▶ _EXERCISE_: Transcribe only the lines of the listing below from the one holding "database outcomes come" through the one holding "Class Verifier := verify", inclusive, without any change.

▶ _EXCERPTED RECORDS_:
══════

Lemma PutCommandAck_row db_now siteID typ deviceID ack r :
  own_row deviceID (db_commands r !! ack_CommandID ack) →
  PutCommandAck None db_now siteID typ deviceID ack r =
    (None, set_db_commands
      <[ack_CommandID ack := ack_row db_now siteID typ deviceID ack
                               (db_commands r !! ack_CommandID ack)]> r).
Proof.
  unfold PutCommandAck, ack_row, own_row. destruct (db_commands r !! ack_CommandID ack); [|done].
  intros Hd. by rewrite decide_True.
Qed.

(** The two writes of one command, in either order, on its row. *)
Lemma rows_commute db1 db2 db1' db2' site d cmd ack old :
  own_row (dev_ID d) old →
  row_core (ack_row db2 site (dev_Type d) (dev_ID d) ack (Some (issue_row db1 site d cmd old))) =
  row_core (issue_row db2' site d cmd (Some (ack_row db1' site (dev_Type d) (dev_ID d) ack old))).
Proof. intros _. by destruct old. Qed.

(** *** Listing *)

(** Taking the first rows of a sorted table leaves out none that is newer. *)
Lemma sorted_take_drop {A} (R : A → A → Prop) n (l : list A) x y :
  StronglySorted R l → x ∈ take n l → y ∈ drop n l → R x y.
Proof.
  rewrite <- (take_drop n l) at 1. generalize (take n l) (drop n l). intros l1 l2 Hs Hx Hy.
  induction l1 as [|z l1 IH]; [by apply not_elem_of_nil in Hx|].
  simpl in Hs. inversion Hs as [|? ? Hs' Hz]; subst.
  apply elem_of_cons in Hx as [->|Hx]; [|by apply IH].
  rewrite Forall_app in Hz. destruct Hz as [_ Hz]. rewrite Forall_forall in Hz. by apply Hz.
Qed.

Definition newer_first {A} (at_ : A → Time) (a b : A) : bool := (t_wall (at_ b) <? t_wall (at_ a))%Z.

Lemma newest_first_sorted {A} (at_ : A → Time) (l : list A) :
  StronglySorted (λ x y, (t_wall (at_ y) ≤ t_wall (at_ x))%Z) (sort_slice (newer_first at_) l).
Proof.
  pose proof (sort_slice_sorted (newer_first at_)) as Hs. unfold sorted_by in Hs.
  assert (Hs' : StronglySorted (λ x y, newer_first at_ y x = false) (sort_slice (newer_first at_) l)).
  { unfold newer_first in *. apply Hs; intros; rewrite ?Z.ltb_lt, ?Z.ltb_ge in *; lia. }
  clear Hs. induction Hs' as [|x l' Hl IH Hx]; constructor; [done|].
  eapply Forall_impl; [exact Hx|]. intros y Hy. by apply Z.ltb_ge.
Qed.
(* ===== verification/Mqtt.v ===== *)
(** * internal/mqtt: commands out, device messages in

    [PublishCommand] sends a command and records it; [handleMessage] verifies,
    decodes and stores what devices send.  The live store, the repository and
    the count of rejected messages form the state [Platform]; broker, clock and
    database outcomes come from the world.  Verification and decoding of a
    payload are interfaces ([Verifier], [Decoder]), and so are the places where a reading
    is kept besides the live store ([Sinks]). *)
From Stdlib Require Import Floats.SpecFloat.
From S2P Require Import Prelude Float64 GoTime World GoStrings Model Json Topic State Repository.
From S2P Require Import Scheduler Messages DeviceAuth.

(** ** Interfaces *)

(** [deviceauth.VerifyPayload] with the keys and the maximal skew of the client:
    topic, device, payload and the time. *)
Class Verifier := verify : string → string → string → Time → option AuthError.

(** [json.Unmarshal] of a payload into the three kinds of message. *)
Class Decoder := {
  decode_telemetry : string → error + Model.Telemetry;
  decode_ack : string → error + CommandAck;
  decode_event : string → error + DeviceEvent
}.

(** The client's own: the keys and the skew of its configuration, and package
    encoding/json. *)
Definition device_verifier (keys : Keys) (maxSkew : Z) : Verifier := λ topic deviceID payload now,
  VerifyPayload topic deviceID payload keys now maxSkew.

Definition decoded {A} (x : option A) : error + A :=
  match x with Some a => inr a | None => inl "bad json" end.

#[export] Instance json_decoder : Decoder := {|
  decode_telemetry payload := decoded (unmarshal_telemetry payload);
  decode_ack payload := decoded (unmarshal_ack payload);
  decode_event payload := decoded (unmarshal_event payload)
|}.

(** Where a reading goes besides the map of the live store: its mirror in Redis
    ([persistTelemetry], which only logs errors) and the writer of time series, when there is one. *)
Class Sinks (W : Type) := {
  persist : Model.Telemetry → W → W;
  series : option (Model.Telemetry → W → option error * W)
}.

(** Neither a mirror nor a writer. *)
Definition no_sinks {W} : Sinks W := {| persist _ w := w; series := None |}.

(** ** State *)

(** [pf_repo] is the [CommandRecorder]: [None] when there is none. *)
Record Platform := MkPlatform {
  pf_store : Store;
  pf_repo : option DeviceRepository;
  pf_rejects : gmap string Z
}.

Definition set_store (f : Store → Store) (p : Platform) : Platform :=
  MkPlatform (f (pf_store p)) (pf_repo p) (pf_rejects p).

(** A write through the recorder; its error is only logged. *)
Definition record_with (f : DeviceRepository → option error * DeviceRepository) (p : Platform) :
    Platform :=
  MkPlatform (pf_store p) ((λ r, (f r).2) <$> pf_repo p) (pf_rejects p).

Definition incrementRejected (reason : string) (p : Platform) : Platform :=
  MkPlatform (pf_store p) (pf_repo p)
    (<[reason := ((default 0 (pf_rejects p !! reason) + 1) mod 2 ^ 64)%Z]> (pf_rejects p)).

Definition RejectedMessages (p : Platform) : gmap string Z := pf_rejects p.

══════

▶ _RESPONSE FOR THIS EXERCISE_:
    database outcomes come from the world.  Verification and decoding of a
    payload are interfaces ([Verifier], [Decoder]), and so are the places where a reading
    is kept besides the live store ([Sinks]). *)
From Stdlib Require Import Floats.SpecFloat.
From S2P Require Import Prelude Float64 GoTime World GoStrings Model Json Topic State Repository.
From S2P Require Import Scheduler Messages DeviceAuth.

(** ** Interfaces *)

(** [deviceauth.VerifyPayload] with the keys and the maximal skew of the client:
    topic, device, payload and the time. *)
Class Verifier := verify : string → string → string → Time → option AuthError.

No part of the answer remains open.